What you need to do
Up to and including the line with "Proof using. intros Hv.", copy the records below exactly from their first line.

··· Records provided ···

(** Why a range is refused: it meets a region of the page table; or the page table is not
    among the 256 address spaces, which are all taken; or the cache, asked right after the
    address space was found and locked, has no object. *)
Definition refused (s : kst) (sp : spaces) (pml4 b e : Z) (s' : kst) : Prop :=
  (exists reg, reg ∈ regions_of pml4 sp /\ meets b e reg) \/
  ((256 <= length sp)%nat /\ pml4 ∉ sp.*1) \/
  exists i s1 s2, demand_paging_get_address_space pml4 s = Done (Some i) s1 /\
    slab_alloc c (space_held i s1) = Done NULL s2 /\ s' = space_freed i s2.

(** The outcomes of a registration of the range [b, e). *)
Definition registered (s : kst) (sp : spaces) (pml4 b e flags r : Z) (s' : kst) : Prop :=
  (r = -1 /\ dp_inv s' (enter pml4 sp) /\ refused s sp pml4 b e s') \/
  (r = 0 /\ (forall reg, reg ∈ regions_of pml4 sp -> ~ meets b e reg) /\ exists i o, enter pml4 sp !! i = Some (pml4, regions_of pml4 sp) /\ o ∉ sp_nodes sp /\
     dp_inv s' (add_region i pml4 (mkVR o b e flags) (regions_of pml4 sp) (enter pml4 sp))).

(** Another state of the statics of demand paging. *)
Lemma inv_set_dp s d sp sp' : dp_inv s sp -> dp_ok d (k_mem s) sp' -> sp_nodes sp' = sp_nodes sp -> vm_region_cache d = c -> dp_inv (set_dp d s) sp'.
Proof using. intros [D1 D2 (H & Hi & Hp)] Hd Hn Hc. split; [done|done|]. exists H. split; [by apply os_statics|by rewrite Hn]. Qed.

Lemma page_down_bound v : 0 <= v < 2 ^ 64 -> 0 <= page_down v < 2 ^ 64.
Proof using. intros Hv. rewrite page_down_spec by done. pose proof (Z.mod_pos_bound v 4096 ltac:(lia)). pose proof (Z.mod_le v 4096). lia. Qed.

(** From the allocation on, the lock of the address space [i] being held. *)
Lemma link_runs s sp i R pml4 b e flags : dp_inv s sp -> 0 <= i < 256 -> sp !! Z.to_nat i = Some (pml4, R) ->
  0 <= b < 2 ^ 64 -> 0 <= e < 2 ^ 64 -> 0 <= flags < 2 ^ 32 ->
  wp (cache ← gets (fun s => vm_region_cache (k_dp s));
      region ← slab_alloc cache;
      if region =? NULL then space_release i ;; mret (-1) else
      store64 (region + VR_START) b ;;
      store64 (region + VR_END) e ;;
      store32 (region + VR_FLAGS) flags ;;
      spinlock_init (region + VR_LOCK) ;;
      a ← get_space i;
      store64 (region + VR_NEXT) (as_regions a) ;;
      upd_space i (put_regions region) ;;
      space_release i ;;
      mret 0)
    (fun r s' => (r = -1 /\ dp_inv s' sp /\ exists s2, slab_alloc c (space_held i s) = Done NULL s2 /\ s' = space_freed i s2) \/
       (r = 0 /\ exists o, o ∉ sp_nodes sp /\ dp_inv s' (add_region (Z.to_nat i) pml4 (mkVR o b e flags) R sp)))
    (space_held i s).
Proof.
  intros [D1 D2 (H & Hi & Hp)] Hir Hsp Hb He Hf. unfold space_held. set (s1 := upd_dp _ s).
  pose proof D1 as [K1 K2 K3 K4 K5 K6 K7]. destruct (K6 _ _ _ Hsp) as [Ep HR]. rewrite Z2Nat.id in Ep, HR by lia.
  apply wp_bind, wp_gets. change (vm_region_cache (k_dp s1)) with (vm_region_cache (k_dp s)). rewrite D2.
  destruct (os_alloc s1 H) as (o & s2 & Hrun & Hst & Hag & Hcase); [by apply os_statics|].
  apply wp_bind. eapply wp_of_Done; [exact Hrun|]. pose proof Hst as (_ & _ & _ & Edp & _). change (k_mem s1) with (k_mem s) in Hag.
  assert (Hrb : agree (region_bytes sp) (k_mem s) (k_mem s2)).
  { eapply agree_mono; [|exact Hag]. intros x (a & Ha & Hx). exists a. rewrite Hp. split; [done|dparith]. }
  assert (Hback : set_space i (put_lock 0 (space i (k_dp s2))) (k_dp s2) = k_dp s).
  { rewrite Edp. unfold s1. cbn [k_dp upd_dp set_dp]. apply relock; auto. }
  destruct Hcase as [[-> Hi2]|[Hn Hi2]].
  { cbn [Z.eqb NULL]. apply wp_bind, wp_modify, wp_ret. left. split; [done|]. split; [|by exists s2].
    split; unfold upd_dp; cbn [k_dp k_mem set_dp]; rewrite ?Hback; [by apply (dp_frame _ (k_mem s))|done|]. exists H. split; [by apply os_statics|done]. }
  rewrite (proj2 (Z.eqb_neq o NULL)) by done. do 4 apply wp_bind, wp_modify. apply wp_bind, wp_gets, wp_bind, wp_modify, wp_bind, wp_modify, wp_bind, wp_modify, wp_ret.
  right. split; [done|]. exists o. assert (Ho : o ∉ sp_nodes sp).
  { rewrite <- Hp. pose proof (os_nodup _ _ Hi2) as Hnd. by apply NoDup_cons in Hnd as [? _]. }
  destruct (os_range _ _ o Hi2 ltac:(left)) as [Ho1 Ho2]. unfold PHYS_LIMIT in Ho2. split; [done|].
  cbn [k_mem k_dp set_mem set_dp upd_dp]. assert (Eh : as_regions (space i (k_dp s2)) = as_regions (space i (k_dp s))).
  { rewrite Edp. unfold s1. cbn [k_dp upd_dp set_dp]. by rewrite space_set, Z.eqb_refl by lia. }
  rewrite Eh. set (h := as_regions (space i (k_dp s))) in *.
  assert (Hh : 0 <= h < 2 ^ 64).
  { destruct HR as [HR _]. destruct R as [|r R]; [cbn in HR; rewrite HR; unfold NULL; lia|]. destruct HR as [-> _].
    destruct (os_range _ _ (vr_node r) Hi) as [Hr1 Hr2]; [rewrite Hp; apply sp_nodes_elem; exists pml4, (r :: R), r; split; [by eapply list_elem_of_lookup_2|split; [left|done]]|].
    unfold PHYS_LIMIT in Hr2. dparith. }
  set (m := store 8 _ (o + VR_NEXT) h).
  assert (Hm : agree (fun x => ~ within o 32 x) (k_mem s2) m) by (unfold m; intros x Hx; rewrite !mget_store_out by dparith; done).
  assert (Hsep : agree (region_bytes sp) (k_mem s2) m).
  { eapply agree_mono; [|exact Hm]. intros x (a & Ha & Hx) Hw. rewrite <- Hp in Ha.
    destruct (os_apart _ _ o a Hi2 ltac:(left) ltac:(by right)) as [|]; [intros ->; by apply Ho; rewrite <- Hp|dparith..]. }
  assert (Hr : region_ok m (mkVR o b e flags) /\ load 8 m (o + VR_NEXT) = h).
  { unfold m, region_ok. cbn [vr_node vr_start vr_end vr_flags]. split; [|by apply load64_store_eq].
    rewrite !(load_store_ne 8 8) by dparith. rewrite !(load_store_ne 8 4), !(load_store_ne 4 8) by dparith.
    rewrite (load32_store_eq _ (o + VR_LOCK)), (load_store_ne 4 4), load32_store_eq by dparith.
    rewrite load64_store_eq by done. rewrite !(load_store_ne 8 8) by dparith. by rewrite load64_store_eq. }
  clearbody m. destruct Hr as [Hr Hnx]. split; cbn [k_mem k_dp set_mem set_dp upd_dp].
  - eapply (dp_add (k_dp s)); [exact D1|exact Hsp|by etrans|exact Hr|done|cbn [vr_node]; rewrite Hnx, Z2Nat.id by lia; done| | | |].
    + rewrite Edp. unfold s1. cbn. by rewrite !length_insert.
    + rewrite Edp. done.
    + rewrite Edp. exact K4.
    + intros j Hj. rewrite Edp. unfold s1. cbn [k_dp upd_dp set_dp].
      assert (L1 : length (address_spaces (set_space i (put_lock 1 (space i (k_dp s))) (k_dp s))) = 256%nat) by (cbn; by rewrite length_insert).
      rewrite Z2Nat.id by lia. rewrite !space_set by (cbn; rewrite ?length_insert; lia). rewrite !Z.eqb_refl.
      destruct (j =? i); [|done]. unfold put_lock, put_regions. cbn. by rewrite Ep.
  - rewrite Edp. done.
  - exists (o :: H). split; [|rewrite add_nodes by done; by rewrite Hp].
    apply (os_statics (set_mem m s2)). apply os_write; [done|]. eapply agree_mono; [|exact Hm]. intros x Hx Hw. apply Hx. exists o. split; [left|dparith].
Qed.

Lemma register_runs s sp pml4 start len flags : dp_inv s sp -> pml4 <> NULL -> 0 <= start < 2 ^ 64 -> 0 < len < 2 ^ 64 -> 0 <= flags < 2 ^ 32 ->
  wp (demand_paging_register_region pml4 start len flags)
    (registered s sp pml4 (page_down start) (page_down (u64 (start + len + BUDDY_PAGE_SIZE - 1))) flags) s.
Proof.
  intros Hi Hp Hs Hz Hf. pose proof (inv_nodes s sp Hi) as Hn. pose proof Hi as [D1 D2 D3]. unfold demand_paging_register_region.
  rewrite (proj2 (Z.eqb_neq pml4 NULL)), (proj2 (Z.eqb_neq len 0)) by first [done|lia]. cbn [orb]. cbv zeta.
  set (b := page_down start). set (e := page_down _).
  assert (Hb : 0 <= b < 2 ^ 64) by (by apply page_down_bound). assert (He : 0 <= e < 2 ^ 64) by (apply page_down_bound, u64_bound).
  destruct (wp_Done _ _ _ (get_space_runs pml4 sp s D1)) as (r & s1 & Hget & Es & Hd1 & Hvc & Hent). apply wp_bind. eapply wp_of_Done; [exact Hget|].
  assert (Hi1 : dp_inv s1 (enter pml4 sp)) by (rewrite Es; eapply inv_set_dp; [exact Hi|exact Hd1|apply enter_nodes|by rewrite Hvc]).
  destruct r as [i|]; cycle 1.
  { destruct Hent as (_ & _ & Hfull). apply wp_ret. left. split; [done|]. split; [done|]. right. by left. }
  destruct Hent as [Hir Hent]. pose proof (di_ok _ _ Hi1) as [K1 K2 K3 K4 K5 K6 K7]. destruct (K6 _ _ _ Hent) as [_ HR]. rewrite Z2Nat.id in HR by lia.
  apply wp_bind. unfold space_acquire, acquire_var. apply wp_bind, wp_gets. rewrite K5 by done. cbn [Z.eqb]. apply wp_modify.
  apply wp_bind, wp_gets. set (s2 := upd_dp _ s1).
  assert (Ha : as_regions (space i (k_dp s2)) = as_regions (space i (k_dp s1))).
  { unfold s2. cbn [k_dp upd_dp set_dp]. by rewrite space_set, Z.eqb_refl by lia. }
  rewrite Ha. apply wp_bind. eapply wp_of_Done.
  { apply (overlap_round_exec b e _ (regions_of pml4 sp)); [exact HR|]. eapply (regions_short pml4 _ _ (enter pml4 sp)); [|exact Hent|exact HR].
    unfold nodes_ok. rewrite enter_nodes. exact Hn. }
  pose proof (overlaps_any_meets b e (regions_of pml4 sp)) as Eo. destruct (overlaps_any b e (regions_of pml4 sp)).
  - apply wp_bind, wp_modify, wp_ret. left. split; [done|]. split; [|by left]. unfold s2. unfold upd_dp. cbn [k_dp set_dp].
    rewrite relock by auto. by destruct s1.
  - eapply wp_mono; [by apply (link_runs s1 (enter pml4 sp) i (regions_of pml4 sp) pml4 b e flags Hi1 Hir Hent)|].
    intros r s3 [(-> & Hi3 & s4 & Hno & ->)|(-> & o & Ho & Hi3)].
    + left. split; [done|]. split; [done|]. right. right. by exists i, s1, s4.
    + right. split; [done|]. split; [done|]. exists (Z.to_nat i), o. split; [done|]. split; [by rewrite enter_nodes in Ho|done].
Qed.

(** C27: Registering a range rounds it to pages, refuses it when it meets a region of the same page
    table, when the page table is new and all 256 address spaces are taken, or when the cache
    has no object for it, and otherwise puts a new region in front of the table's list; the
    regions of the other page tables are as before.  Also a refusal may enter the page table
    into the array of address spaces ([enter]), with no region.  Provided the range does not reach the end of
    the address space, the regions of a page table never meet.  A NULL page table or
    an empty range is refused without any effect. *)
Theorem demand_register_correct pml4 start len flags :
  (forall s, pml4 = NULL \/ len = 0 -> demand_paging_register_region pml4 start len flags s = Done (-1) s) /\
  forall s sp, dp_inv s sp -> pml4 <> NULL -> 0 <= start < 2 ^ 64 -> 0 < len < 2 ^ 64 -> 0 <= flags < 2 ^ 32 ->
    let b := start - start mod 4096 in let last := (start + len + 4095) mod 2 ^ 64 in let e := last - last mod 4096 in
    exists r s', demand_paging_register_region pml4 start len flags s = Done r s' /\ registered s sp pml4 b e flags r s' /\
      (start + len + 4095 < 2 ^ 64 -> ranges_ok (regions_of pml4 sp) -> r = 0 ->
         exists sp', dp_inv s' sp' /\ ranges_ok (regions_of pml4 sp') /\
           exists reg, regions_of pml4 sp' = reg :: regions_of pml4 sp /\ vr_start reg <= start /\ start + len <= vr_end reg).
Proof.
  split.
  { intros s [->| ->]; unfold demand_paging_register_region; [done|]. by rewrite orb_true_r. }
  intros s sp Hi Hp Hs Hz Hf b last e. destruct (wp_Done _ _ _ (register_runs s sp pml4 start len flags Hi Hp Hs Hz Hf)) as (r & s' & Hrun & Hr).
  assert (Eb : page_down start = b) by (by apply page_down_spec).
  assert (Ee : page_down (u64 (start + len + BUDDY_PAGE_SIZE - 1)) = e).
  { rewrite page_down_spec by apply u64_bound. unfold BUDDY_PAGE_SIZE, e, last, u64. by replace (start + len + 4096 - 1) with (start + len + 4095) by lia. }
  rewrite Eb, Ee in Hr. exists r, s'. split; [done|]. split; [done|]. intros Hend Hok ->. destruct Hr as [([=] & _)|(_ & Ho & i & o & Hent & _ & Hi')].
  pose proof (lookup_lt_Some _ _ _ Hent) as Hlt.
  set (reg := mkVR o b e flags) in *. exists (add_region i pml4 reg (regions_of pml4 sp) (enter pml4 sp)). split; [exact Hi'|].
  assert (Hreg : regions_of pml4 (add_region i pml4 reg (regions_of pml4 sp) (enter pml4 sp)) = reg :: regions_of pml4 sp).
  { apply (regions_of_lookup _ _ i); [by apply list_lookup_insert_eq|apply (dk_nodup _ _ _ (di_ok _ _ Hi'))]. }
  pose proof (Z.mod_pos_bound start 4096 ltac:(lia)). pose proof (Z.mod_pos_bound (start + len + 4095) 4096 ltac:(lia)).
  assert (El : last = start + len + 4095) by (apply Z.mod_small; lia). assert (Ee' : e = last - last mod 4096) by done. rewrite El in Ee'. clearbody last e.
  rewrite Hreg. split; [apply ranges_add; [done|cbn; lia|done]|]. exists reg. split; [done|]. cbn. lia.
Qed.

(** ** Removal *)

(** The first region that starts at [b], with what is before and after it. *)
Definition starts_at (b : Z) (R : list vregion) (R1 : list vregion) (r : vregion) (R2 : list vregion) : Prop :=
  R = R1 ++ r :: R2 /\ vr_start r = b /\ forall x, x ∈ R1 -> vr_start x <> b.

···

Solution to the exercise
(** Why a range is refused: it meets a region of the page table; or the page table is not
    among the 256 address spaces, which are all taken; or the cache, asked right after the
    address space was found and locked, has no object. *)
Definition refused (s : kst) (sp : spaces) (pml4 b e : Z) (s' : kst) : Prop :=
  (exists reg, reg ∈ regions_of pml4 sp /\ meets b e reg) \/
  ((256 <= length sp)%nat /\ pml4 ∉ sp.*1) \/
  exists i s1 s2, demand_paging_get_address_space pml4 s = Done (Some i) s1 /\
    slab_alloc c (space_held i s1) = Done NULL s2 /\ s' = space_freed i s2.

(** The outcomes of a registration of the range [b, e). *)
Definition registered (s : kst) (sp : spaces) (pml4 b e flags r : Z) (s' : kst) : Prop :=
  (r = -1 /\ dp_inv s' (enter pml4 sp) /\ refused s sp pml4 b e s') \/
  (r = 0 /\ (forall reg, reg ∈ regions_of pml4 sp -> ~ meets b e reg) /\ exists i o, enter pml4 sp !! i = Some (pml4, regions_of pml4 sp) /\ o ∉ sp_nodes sp /\
     dp_inv s' (add_region i pml4 (mkVR o b e flags) (regions_of pml4 sp) (enter pml4 sp))).

(** Another state of the statics of demand paging. *)
Lemma inv_set_dp s d sp sp' : dp_inv s sp -> dp_ok d (k_mem s) sp' -> sp_nodes sp' = sp_nodes sp -> vm_region_cache d = c -> dp_inv (set_dp d s) sp'.
Proof using. intros [D1 D2 (H & Hi & Hp)] Hd Hn Hc. split; [done|done|]. exists H. split; [by apply os_statics|by rewrite Hn]. Qed.

Lemma page_down_bound v : 0 <= v < 2 ^ 64 -> 0 <= page_down v < 2 ^ 64.
Proof using. intros Hv. rewrite page_down_spec by done. pose proof (Z.mod_pos_bound v 4096 ltac:(lia)). pose proof (Z.mod_le v 4096). lia. Qed.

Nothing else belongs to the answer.